There are several different types of Tube Mills including pre-punching, direct pull, direct feed and drum milling. Pre-punching tube mills are used when the material is to be formed into smooth sheets. This equipment is known as a slow pig roller. The slower speeds of the roll forming equipment allow for more precise placement of individual sheets of metal. For most applications pre-punching is sufficient.

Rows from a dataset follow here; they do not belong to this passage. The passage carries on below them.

Lemma preserves_raise {A} (e : exn) : preserves (raise (A:=A) e).
Proof. intros σ σ' r [= <- <-] b obj Hb. exact Hb. Qed.

Lemma preserves_lift {A} (x : result A) : preserves (lift x).
Proof. intros σ σ' r [= <- <-] b obj Hb. exact Hb. Qed.

Lemma preserves_getobj (a : addr) : preserves (getobj a).
Proof.
  intros σ σ' r Hrun b obj Hb. unfold getobj in Hrun.
  destruct (σ !! a); injection Hrun as <- <-; exact Hb.
Qed.

Lemma preserves_alloc (o : PathSpec) : preserves (alloc o).
Proof.
  intros σ σ' r [= <- <-] b obj Hb.
  rewrite lookup_insert_ne; [exact Hb|].
  intros <-. by rewrite fresh_unbound in Hb.
Qed.

Lemma preserves_bind {A B} (m : M A) (k : A → M B) :
  preserves m → (∀ a, preserves (k a)) → preserves (bind m k).
Proof.
  intros Hm Hk σ σ' r Hrun b obj Hb. unfold bind in Hrun.
  destruct (m σ) as [[a|e] σ1] eqn:Hmσ.
  - eapply Hk; [exact Hrun|]. eapply Hm; [exact Hmσ | exact Hb].
  - injection Hrun as <- <-. eapply Hm; [exact Hmσ | exact Hb].
Qed.

Lemma preserves_unchanged {A} (m : M A) :
  (∀ σ, snd (m σ) = σ) → preserves m.
Proof.
  intros Hm σ σ' r Hrun b obj Hb.
  specialize (Hm σ). rewrite Hrun in Hm. simpl in Hm. by subst.
Qed.

Lemma bind_ret_l {A B} (a : A) (k : A → M B) : bind (ret a) k = k a.
Proof. reflexivity. Qed.

Create HintDb frame.

#[local] Hint Resolve preserves_ret preserves_raise preserves_lift
  preserves_getobj preserves_alloc : frame.

Ltac frame :=
  repeat first
    [ apply preserves_bind; [|intros ?]
    | match goal with
      | |- preserves (if ?b then _ else _) => destruct b
      | |- preserves (match ?x with _ => _ end) => destruct x
      end
    | solve [auto with frame] ].

Section frame_facts.

Variable normalize_file : string → option (list string) → string.
Variable _is_iterable : PyVal → bool.
Variable lookup_pattern : string → result PyVal.
Variable fs : gmap string (list string).
Variable iter_tree_entries iter_tree_files : string → PyVal.
Variable Pattern_eq : Pattern → Pattern → bool.

Lemma preserves_init (lines_arg pattern_factory_arg : PyVal)
    (parent_arg : option addr) :
  preserves (__init__ lines_arg pattern_factory_arg parent_arg).
Proof. unfold __init__. frame. Qed.

Lemma preserves_from_lines (pattern_factory_arg lines_arg : PyVal) :
  preserves (from_lines _is_iterable lookup_pattern pattern_factory_arg lines_arg).
Proof.
  unfold from_lines. apply preserves_bind.
  - destruct pattern_factory_arg; auto with frame.
  - intros factory.
    destruct (negb (callable factory)); [auto with frame|].
    destruct (negb (_is_iterable lines_arg)); [auto with frame|].
    apply preserves_init.
Qed.

Lemma preserves_push_specfile (self : addr) (specfile_path : string) :
  preserves (push_specfile _is_iterable lookup_pattern fs self specfile_path).
Proof.
  apply preserves_unchanged. intros σ.
  destruct (push_specfile_run _is_iterable lookup_pattern fs σ self
              specfile_path) as (e & Hrun & _).
  by rewrite Hrun.
Qed.

Lemma preserves_match_entries (self : addr) (entries : PyVal)
    (separators : option (list string)) :
  preserves
    (let! g := match_entries normalize_file _is_iterable self entries separators in
     let! es := drain g in
     ret (REntries es)).
Proof.
  unfold match_entries. rewrite bind_ret_l. unfold drain. simpl. frame.
Qed.

Lemma preserves_match_files (self : addr) (files : PyVal)
    (separators : option (list string)) :
  preserves
    (let! g := match_files normalize_file _is_iterable self files separators in
     let! ps := drain g in
     ret (RPaths ps)).
Proof.
  unfold match_files. rewrite bind_ret_l. unfold drain. simpl. frame.
Qed.

(** C7. No public operation changes an instance that already exists: run
    on any store, each of them, whether it returns or raises and with its
    generators consumed, leaves every existing instance with the same
    [patterns], [lines], [parent], [child] and [pattern_factory]. *)
Theorem public_operations_keep_instances
    (call : method_call) (self : addr) (σ σ' : store) (r : result retval) :
  exec normalize_file _is_iterable lookup_pattern fs
    iter_tree_entries iter_tree_files Pattern_eq call self σ = (r, σ') →
  ∀ (a : addr) (obj : PathSpec), σ !! a = Some obj → σ' !! a = Some obj.
Proof.
  revert σ σ' r. change (preserves
    (exec normalize_file _is_iterable lookup_pattern fs
       iter_tree_entries iter_tree_files Pattern_eq call self)).
  destruct call; unfold exec.
  - unfold __eq__. frame.
  - unfold __len__. frame.
  - apply preserves_bind; [apply preserves_from_lines | intros; frame].
  - apply preserves_bind; [|intros; frame].
    apply preserves_unchanged. intros σ. by rewrite from_specfile_raises.
  - apply preserves_bind; [apply preserves_push_specfile | intros; frame].
  - unfold pop_specfile. frame.
  - unfold match_file. frame.
  - apply preserves_match_entries.
  - apply preserves_match_files.
  - apply preserves_match_entries.
  - apply preserves_match_files.
Qed.

End frame_facts.

Lemma public_operations_keep_instances_witness :
  exec strip_dot_slash list_or_file (util.lookup_pattern demo_registry)
    demo_fs no_walk no_walk source_eq
    (Call_from_lines (VStr "literal") (VLines ["*.log"; ""; "x"])) 0 demo_store
  = (Ok (RRef (Some 3)),
     <[3 := mkPathSpec (VFactory literal_factory) ["*.log"; ""; "x"]
              [literal_factory "*.log"; literal_factory "x"] None None]>
       demo_store)
  ∧ demo_store !! 1 = Some demo_leaf
  ∧ <[3 := mkPathSpec (VFactory literal_factory) ["*.log"; ""; "x"]
             [literal_factory "*.log"; literal_factory "x"] None None]>
      demo_store !! 1
    = Some demo_leaf.
Proof.
  split; [reflexivity|]. split; [reflexivity|].
  apply (public_operations_keep_instances strip_dot_slash list_or_file
           (util.lookup_pattern demo_registry) demo_fs no_walk no_walk
           source_eq
           (Call_from_lines (VStr "literal") (VLines ["*.log"; ""; "x"]))
           0 demo_store _ (Ok (RRef (Some 3))));
    reflexivity.
Defined.

(** ** Configuration errors *)

Section config_facts.

Variable normalize_file : string → option (list string) → string.
Variable _is_iterable : PyVal → bool.
Variable lookup_pattern : string → result PyVal.

(** C8, as the code has it.  [from_lines] raises [TypeError] when the
    factory argument is neither a name nor callable, when the registry
    resolves the name to something that is not callable, and when [lines]
    is not iterable; when the registry lookup itself raises, as for a name
    it does not know, [from_lines] passes that exception on as it is.
    [match_files] and [match_entries] are generator functions: called on a
    non-iterable argument they return a generator without raising, and
    advancing that generator raises [TypeError].  In each case the store
    is left as it was (no instance is created) and nothing is returned or
    yielded. *)
Theorem configuration_errors :
  (∀ pf lines_arg σ,
     is_string pf = false → callable pf = false →
     from_lines _is_iterable lookup_pattern pf lines_arg σ
     = (Raise TypeError, σ))
  ∧ (∀ name v lines_arg σ,
       lookup_pattern name = Ok v → callable v = false →
       from_lines _is_iterable lookup_pattern (VStr name) lines_arg σ
       = (Raise TypeError, σ))
  ∧ (∀ name e lines_arg σ,
       lookup_pattern name = Raise e →
       from_lines _is_iterable lookup_pattern (VStr name) lines_arg σ
       = (Raise e, σ))
  ∧ (∀ pf lines_arg σ,
       (∀ name, pf = VStr name → ∃ v, lookup_pattern name = Ok v) →
       _is_iterable lines_arg = false →
       from_lines _is_iterable lookup_pattern pf lines_arg σ
       = (Raise TypeError, σ))
  ∧ (∀ self files separators σ,
       _is_iterable files = false →
       ∃ g : Generator string,
         match_files normalize_file _is_iterable self files separators σ
         = (Ok g, σ)
         ∧ drain g σ = (Raise TypeError, σ))
  ∧ (∀ self entries separators σ,
       _is_iterable entries = false →
       ∃ g : Generator TreeEntry,
         match_entries normalize_file _is_iterable self entries separators σ
         = (Ok g, σ)
         ∧ drain g σ = (Raise TypeError, σ)).
Proof.
  repeat apply conj.
  - intros pf lines_arg σ Hstr Hcall.
    unfold from_lines, bind. destruct pf; try discriminate; reflexivity.
  - intros name v lines_arg σ Hlook Hcall.
    unfold from_lines, bind, lift. by rewrite Hlook, Hcall.
  - intros name e lines_arg σ Hlook.
    unfold from_lines, bind, lift. by rewrite Hlook.
  - intros pf lines_arg σ Hresolve Hiter.
    unfold from_lines, bind.
    destruct pf as [| | name | | | |]; simpl; rewrite ?Hiter; try reflexivity.
    destruct (Hresolve name eq_refl) as [v Hv].
    unfold lift. rewrite Hv.
    destruct (callable v); reflexivity.
  - intros self files separators σ Hiter. eexists. split; [reflexivity|].
    unfold drain. simpl. by rewrite Hiter.
  - intros self entries separators σ Hiter. eexists. split; [reflexivity|].
    unfold drain. simpl. by rewrite Hiter.
Qed.

End config_facts.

The next type of Tube Mills to discuss is the direct pull or drum milling system. This system is designed for heavy duty and long distance pipe and tubing. In a drum milling system the metal strip is fed into the Case, lined up with the Case walls and rolled around the inside of the case. The strips are fed into the pipe or drape in specific, predetermined shapes. These shapes and sizes are pre-punched into the machine. When the process is complete, you will see the punches on the outside of the case are visible to the operator.
Pipes and tubing can be produced and finished in a variety of unique forms utilizing various Tube Mills. A simple example of this is the pre-punching process mentioned above. Other examples include forming hollow metal tubes and the production of continuous strip meets.
A continuous roll forming machine is another application of these machines. In this application the tube mills can be configured in many different ways. For example, the machine can be positioned at the start of the wire where the wire will be fed into the machine for forming continuous rolls of wire. The same can be done at the end of a wire. Or the machine can be positioned at both the start and end of a wire. The machine can also be positioned at the end of a sheet that has been fed into the machine for forming hollow shapes.
In all cases where you will have your tubes and tubing pressed together there is a need for a welding machine to ensure the proper welding process takes place. For example, when you are forming long tubing the actual strip must be fed into the welding machine through a feed press. If the strip is supplied through an injection machine the filler rod will be fed into the feed press and then into the welded tubing to form the final shape. This is one application where the welded tube mills come into their own and where the operator will find the ability to control the sizes of both the strips and the welded strip ends.